TLDR; Applying DevOps to database deployments tips the scales in Sql Server's favor with simpler sql scripts and DDL rollback.
The Bias of a Microsoft Developer...
I've flipped back and forth between Sql Server and Oracle my entire career, but as a Microsoft stack developer, I've tended to favor Sql Server. Oracle, however, was the primary RDBMS at my current company for many years so this Microsoft guy was forced to soften his bias. As i got past the differences in Oracle, I eventually settled into the idea that it was nearly as good as Sql Server, just different.
.Net Likes Sql Server
The "nearly" stemmed from a few quirks that while forgivable, still made my job harder. If you're a .net shop, you'll forever be chasing some issue with ODP.net.
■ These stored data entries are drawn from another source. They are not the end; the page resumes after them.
Definition bump (w : World) : World := mkWorld (S (tick w)) (pg w) (redis w).
Definition set_pg (d : Pg) (w : World) : World := mkWorld (tick w) d (redis w).
Definition set_redis (s : rstate) (w : World) : World := mkWorld (tick w) (pg w) s.

(** ** Clock and random sources *)

Definition ask {A} (f : nat -> A) : io A := fun w => (Ok (f (tick w)), bump w).

Definition utc_now : io Z := ask clock.
Definition uuid_new_v4 : io Uuid := ask new_v4.
(** [argon2::run_bounded]: a task that is cancelled or panics answers [false]. *)
Definition run_bounded (b : bool) : io bool := ask (fun t => if task_ok t then b else false).
Definition fill_bytes (n : nat) : io string := ask (fun t => random_bytes t n).

(** ** Postgres *)

(** A statement on a pooled connection, committed on its own. *)
Definition execute {A} (q : stmt A) : io A := fun w =>
  match pg_reply (tick w) with
  | Lost => (Err (EDb None), bump w)
  | Rejected code => (Err (EDb (Some code)), bump w)
  | NoAnswer =>
      match q (pg w) with
      | Ok (_, d) => (Err (EDb None), bump (set_pg d w))
      | Err _ => (Err (EDb None), bump w)
      end
  | Served =>
      match q (pg w) with
      | Ok (a, d) => (Ok a, bump (set_pg d w))
      | Err code => (Err (EDb (Some code)), bump w)
      end
  end.

(** A statement that reads [NOW()]. *)
Definition execute_now {A} (q : Z -> stmt A) : io A := fun w => execute (q (pg_clock (tick w))) w.

(** A query; [fetch_all] returns the rows in the order the server sends. *)
Definition fetch_all {A} (q : Pg -> list A) : io (list A) := fun w =>
  match pg_reply (tick w) with
  | Served => (Ok (row_order (tick w) (q (pg w))), bump w)
  | Rejected code => (Err (EDb (Some code)), bump w)
  | _ => (Err (EDb None), bump w)
  end.

(** [fetch_optional]: the first row, if any. *)
Definition fetch_optional {A} (q : Pg -> list A) : io (option A) :=
  bind (fetch_all q) (fun rs => ret (head rs)).

(** [SELECT COUNT( * )] with [fetch_one]. *)
Definition fetch_count {A} (q : Pg -> list A) : io Z :=
  bind (fetch_all q) (fun rs => ret (Z.of_nat (length rs))).

(** *** Transactions

    A transaction works on its own copy of the tables; [commit] publishes
    the copy, and dropping the transaction discards it.  A statement the
    server rejects aborts the transaction: what follows is rejected too
    (SQLSTATE 25P02) and [commit] rolls back without an error.  A lost
    connection makes what follows fail. *)
Inductive Tx := TxOpen (d : Pg) | TxAborted | TxBroken.

Definition begin_tx : io Tx := fun w =>
  match pg_reply (tick w) with
  | Served => (Ok (TxOpen (pg w)), bump w)
  | Rejected code => (Err (EDb (Some code)), bump w)
  | _ => (Err (EDb None), bump w)
  end.

(** [NOW()] is the time the transaction started. *)
Definition begin_tx_now : io (Z * Tx) := fun w =>
  bind begin_tx (fun tx => ret (pg_clock (tick w), tx)) w.

(** A statement in a transaction.  The transaction's state is returned in
    both cases, for callers that go on after a failure. *)
Definition tx_execute {A} (q : stmt A) (tx : Tx) : io (res err A * Tx) := fun w =>
  match tx, pg_reply (tick w) with
  | TxBroken, _ => (Ok (Err (EDb None), TxBroken), bump w)
  | _, Lost | _, NoAnswer => (Ok (Err (EDb None), TxBroken), bump w)
  | TxAborted, _ => (Ok (Err (EDb (Some "25P02")), TxAborted), bump w)
  | TxOpen _, Rejected code => (Ok (Err (EDb (Some code)), TxAborted), bump w)
  | TxOpen d, Served =>
      match q d with
      | Ok (a, d') => (Ok (Ok a, TxOpen d'), bump w)
      | Err code => (Ok (Err (EDb (Some code)), TxAborted), bump w)
      end
  end.

(** The same with [?]: a failure drops the transaction. *)
Definition tx_try {A} (q : stmt A) (tx : Tx) : io (A * Tx) :=
  bind (tx_execute q tx) (fun p =>
    match p with
    | (Ok a, tx') => ret (a, tx')
    | (Err e, _) => throw e
    end).
(* ===== verification/Demo.v ===== *)
(** * A concrete outside world

    Instances of the parameters of the model ([Env], the third-party classes),
    with proofs of the laws assumed of them: the laws can hold together, and
    the theorems' witnesses run on these instances.  Every request is served,
    a tick takes one nanosecond, digests are the identity, and a struct's JSON
    is its [Countable] code in binary. *)

From stdpp Require Import base tactics list gmap strings countable pretty.
From Stdlib Require Import ZArith Lia Ascii.
From S2P Require Import Prelude RustStr Redis Schema World Ext.

(** ** Binary text *)

Fixpoint pos_text (p : positive) : string :=
  match p with
  | xH => "1"
  | xO p => String "0"%char (pos_text p)
  | xI p => String "1"%char (pos_text p)
  end.

(** The last digit of the text is the leading [1]. *)
Fixpoint text_pos (s : string) : option positive :=
  match s with
  | "" => None
  | "1" => Some xH
  | String "0"%char r => xO <$> text_pos r
  | String "1"%char r => xI <$> text_pos r
  | _ => None
  end.

Lemma pos_text_nonempty p : pos_text p <> "".
Proof. by destruct p. Qed.

Lemma text_pos_text p : text_pos (pos_text p) = Some p.
Proof.
  induction p as [p IH|p IH|]; [| |done]; cbn [pos_text text_pos];
    pose proof (pos_text_nonempty p); destruct (pos_text p); by rewrite ?IH.
Qed.

Lemma pos_text_b64 p : all_bytes is_b64 (pos_text p) = true.
Proof. by induction p. Qed.

(** [len] bytes that start with [s], or with as much of it as fits. *)
Fixpoint padded (len : nat) (s : string) : string :=
  match len, s with
  | 0, _ => ""
  | S n, String c r => String c (padded n r)
  | S n, "" => String "."%char (padded n "")
  end.

Lemma padded_length len s : String.length (padded len s) = len.
Proof. revert s. induction len as [|n IH]; intros [|c s]; simpl; by rewrite ?IH. Qed.

Section Codec.
Context `{Countable T}.

Definition code_to_string (v : T) : option string := Some (pos_text (encode v)).
Definition code_from_str (s : string) : option T := text_pos s ≫= decode.

Lemma code_roundtrip v s : code_to_string v = Some s -> code_from_str s = Some v.
Proof. intros [= <-]. unfold code_from_str. rewrite text_pos_text. apply decode_encode. Qed.
Lemma code_total v : exists s, code_to_string v = Some s /\ s <> "".
Proof. eexists. split; [done|]. apply pos_text_nonempty. Qed.
End Codec.

Module Instances.
#[export] Instance demo_codec `{Countable T} : JsonCodec T | 100 :=
  {| json_to_string := code_to_string; json_from_str := code_from_str |}.
#[export] Instance demo_codec_laws `{Countable T} : JsonCodecLaws T | 100.
Proof. split; [apply code_roundtrip|apply code_total]. Qed.

#[export] Instance demo_env : Env := {|
  clock n := (1700000000000000000 + Z.of_nat n)%Z;
  redis_clock n := Z.of_nat n;
  random_bytes n len := padded len (pretty (N.of_nat n));
  new_v4 n := N.of_nat (1000 + n);
  jitter_floor _ base := base;
  redis_pool_up _ := true;
  redis_reply _ := Served;
  pg_reply _ := Served;
  row_order _ _ l := l;
  collate_le s t := bool_decide (String.le s t);
  lower_table s := s;
  pg_clock n := (1700000000000000000 + Z.of_nat n)%Z;
  gen_range n bound := n mod bound;
  task_ok _ := true;
|}.

#[export] Instance demo_env_laws : EnvLaws.
Proof. split; simpl; [done|lia| |].
  - intros n bound Hb. apply Nat.mod_upper_bound. lia.
  - intros n len. apply padded_length.
Qed.

#[export] Instance demo_unicode : UnicodeTables := {| uni_lower s := s; uni_upper s := s |}.

#[export] Instance demo_crypto : Crypto := {|
  sha256_digest s := s;
  b64url_encode s := s;
  hmac_sha256_mac k s := k +:+ s;
  b64_encode s := pos_text (encode s);
  b64_decode s := text_pos s ≫= decode;
|}.
#[export] Instance demo_crypto_laws : CryptoLaws.
Proof.
  split; simpl; [done| |].
  - intros s. rewrite text_pos_text. apply decode_encode.
  - intros s. apply pos_text_b64.
Qed.
#[export] Instance demo_digest : DigestInjective.
Proof. split; done. Qed.

Definition uuid_text (u : Uuid) : string := pos_text (N.succ_pos u).
Definition uuid_of_text (s : string) : option Uuid := Pos.pred_N <$> text_pos s.

Definition dt_text (f : string) (t : Z) : string := pos_text (encode t).
Definition dt_of_text (f s : string) : option Z := text_pos s ≫= decode.

#[export] Instance demo_texts : Texts := {|
  uuid_to_string := uuid_text;
  uuid_parse_str := uuid_of_text;
  dt_format := dt_text;
  dt_parse := dt_of_text;
  dt_to_string := dt_text "";
|}.
#[export] Instance demo_texts_laws : TextsLaws.
Proof.
  split; simpl.
  - intros u. unfold uuid_of_text, uuid_text. rewrite text_pos_text. simpl.
    by rewrite N.pos_pred_succ.
  - intros t. unfold dt_of_text, dt_text. rewrite text_pos_text. apply decode_encode.
Qed.

#[export] Instance demo_url : UrlCodec := {|
  url_encode s := pos_text (encode s);
  url_decode s := text_pos s ≫= decode;
|}.
#[export] Instance demo_url_laws : UrlCodecLaws.
Proof.
  split; simpl.
  - intros s. rewrite text_pos_text. apply decode_encode.
  - intros s. by induction (encode s).
Qed.

#[export] Instance demo_argon2 : Argon2Lib := {|
  argon2_params_ok _ _ _ _ := true;
  argon2_hash _ _ _ _ _ pw salt := Some (pos_text (encode (pw, salt)));
|}.
#[export] Instance demo_argon2_laws : Argon2Laws.
Proof. split; simpl; eauto. Qed.
#[export] Instance demo_argon2_inj : Argon2Injective.
Proof.
  split. intros a m t p n pw pw' salt out [= <-] [= Heq].
  assert (Hd : text_pos (pos_text (encode (pw', salt))) = Some (encode (pw, salt)))
    by (by rewrite Heq, text_pos_text).
  rewrite text_pos_text in Hd. injection Hd as Hd. apply (inj encode) in Hd. congruence.
Qed.

Lemma demo_redis_ok n : redis_ok n.
Proof. done. Qed.
Lemma demo_pg_ok n : pg_ok n.
Proof. done. Qed.

Export RedisMap.

(** An empty database and an empty cache. *)
Definition world0 : World := mkWorld 0 pg_empty (∅ : gmap string rentry).
End Instances.

Definition validate_allow_expired (v : JwtValidator) (token : string) : io (option Value) :=
  validate_internal v token None true.

Definition is_access_token_type (token : string) : bool :=
  match jwt_decode_header token with
  | Some h => match hdr_typ h with Some t => eq_ignore_ascii_case t "at+jwt" | None => false end
  | None => false
  end.
End Jwt.

(** ** What signing and validating do *)

Section Specs.
Context `{RedisServer} `{Env} `{JwtLib} `{Texts}.
Implicit Types w : World.

Definition secs (t : Z) : Z := if (t <? 0)%Z then 0%Z else (t / 1000000000)%Z.

(** The claims every token carries, at the given time. *)
Definition standard (issuer subject audience jti : string) (exp : Z) : gmap string Value :=
  <["exp" := JInt exp]> (<["jti" := JStr jti]> (<["sub" := JStr subject]>
    (<["aud" := JStr audience]> (<["iss" := JStr issuer]> ∅)))).

Lemma base_claims_spec s sub aud ttl extra w :
  wp (base_claims s sub aud ttl extra) (fun r w' => quiet w w' /\
    r = Ok (extra ∪ standard (js_issuer s) sub aud (uuid_to_string (new_v4 (S (tick w))))
              (wrap_i64 (secs (clock (tick w)) + wrap_i64 ttl)%Z))) w.
Proof.
  unfold base_claims, now_seconds. do 6 wp_step. split; [|done]. by do 2 apply quiet_bump; apply quiet_refl.
Qed.

(** A signed token carries the active key's id and the given claims. *)
Lemma signed_spec s claims typ w :
  wp (signed_with_type s claims typ) (fun r w' => quiet w w' /\ tick w < tick w' /\
    forall token, r = Ok token -> exists kp,
      by_kid (js_keys s (tick w)) !! active_kid (js_keys s (tick w)) = Some kp
      /\ jwt_encode (mkJwtHeader "RS256" (Some (default "JWT" typ)) (Some (active_kid (js_keys s (tick w)))))
           claims (encoding_key kp) = Some token) w.
Proof.
  assert (Hq : quiet w (bump w)) by apply quiet_bump, quiet_refl.
  unfold signed_with_type. do 2 wp_step. wp_step. unfold active_encoding_key, lift, panic.
  destruct (by_kid _ !! _) as [kp|] eqn:Hp; [|wp_step; repeat split; simpl; try done; lia].
  wp_step. destruct (jwt_encode _ _ _) as [t|] eqn:He; wp_step; (split; [done|]);
    (split; [simpl; lia|]); [|done].
  intros token [= <-]. eauto.
Qed.

Lemma sign_access_spec s sub aud extra w :
  wp (sign_access_token s sub aud extra) (fun r w' => quiet w w' /\
    forall token, r = Ok token -> exists n kp,
      tick w <= n < tick w'
      /\ by_kid (js_keys s n) !! active_kid (js_keys s n) = Some kp
      /\ jwt_encode (mkJwtHeader "RS256" (Some "at+jwt") (Some (active_kid (js_keys s n))))
           (extra ∪ standard (js_issuer s) sub aud (uuid_to_string (new_v4 (S (tick w))))
              (wrap_i64 (secs (clock (tick w)) + wrap_i64 (js_access_ttl s))%Z))
           (encoding_key kp) = Some token) w.
Proof.
  unfold sign_access_token. wp_step. wp_call base_claims_spec. intros r w1 [Hq ->]. cbn iota.
  wp_call signed_spec. intros r w2 (Hq2 & Ht & Hs). split; [by eapply quiet_trans|].
  intros token ->. destruct (Hs token eq_refl) as (kp & Hp & He). exists (tick w1), kp.
  destruct Hq as (_ & _ & ?). split; [lia|]. done.
Qed.

Lemma sign_id_spec s sub aud nonce auth_time extra w :
  wp (sign_id_token s sub aud nonce auth_time extra) (fun r w' => quiet w w' /\
    forall token, r = Ok token -> exists n kp claims,
      tick w <= n < tick w'
      /\ by_kid (js_keys s n) !! active_kid (js_keys s n) = Some kp
      /\ jwt_encode (mkJwtHeader "RS256" (Some "JWT") (Some (active_kid (js_keys s n))))
           (extra ∪ claims) (encoding_key kp) = Some token
      /\ claims = match nonce with
                  | Some n => if negb (is_empty n) then <["nonce" := JStr n]> else id
                  | None => id
                  end (<["auth_time" := JInt auth_time]>
                    (standard (js_issuer s) sub aud (uuid_to_string (new_v4 (S (tick w))))
                      (wrap_i64 (secs (clock (tick w)) + wrap_i64 (js_id_ttl s))%Z)))) w.
Proof.
  unfold sign_id_token. wp_step. wp_call base_claims_spec. intros r w1 [Hq ->]. cbn iota zeta.
  rewrite map_empty_union. wp_call signed_spec. intros r w2 (Hq2 & Ht & Hs). split; [by eapply quiet_trans|].
  intros token ->. destruct (Hs token eq_refl) as (kp & Hp & He). eexists (tick w1), kp, _.
  destruct Hq as (_ & _ & ?). split; [lia|]. split; [done|]. split; [exact He|].
  destruct nonce as [n|]; [|done]. by destruct (negb (is_empty n)).
Qed.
In the the days of the unmanaged version, you'll be fighting with oracle homes and mismatched clients. You'll have to install publisher policy files so you don't have to upgrade your application everytime you make a minor client upgrade. In the days of the managed version you'll struggle with bitness of the MTS dll. You'll have collisions with your local config vs the machine config that somebody accidently applied with an oracle batch file. Once you understand it it's easy enough to work thru and maybe some of it is a decent exercise for testing the way .net works. But you're always going to have new developers where this is all foreign, yet none of these cycles will be wasted with Sql Server as the Sql Server assemblies are part of the .net framework. Call it home team advantage.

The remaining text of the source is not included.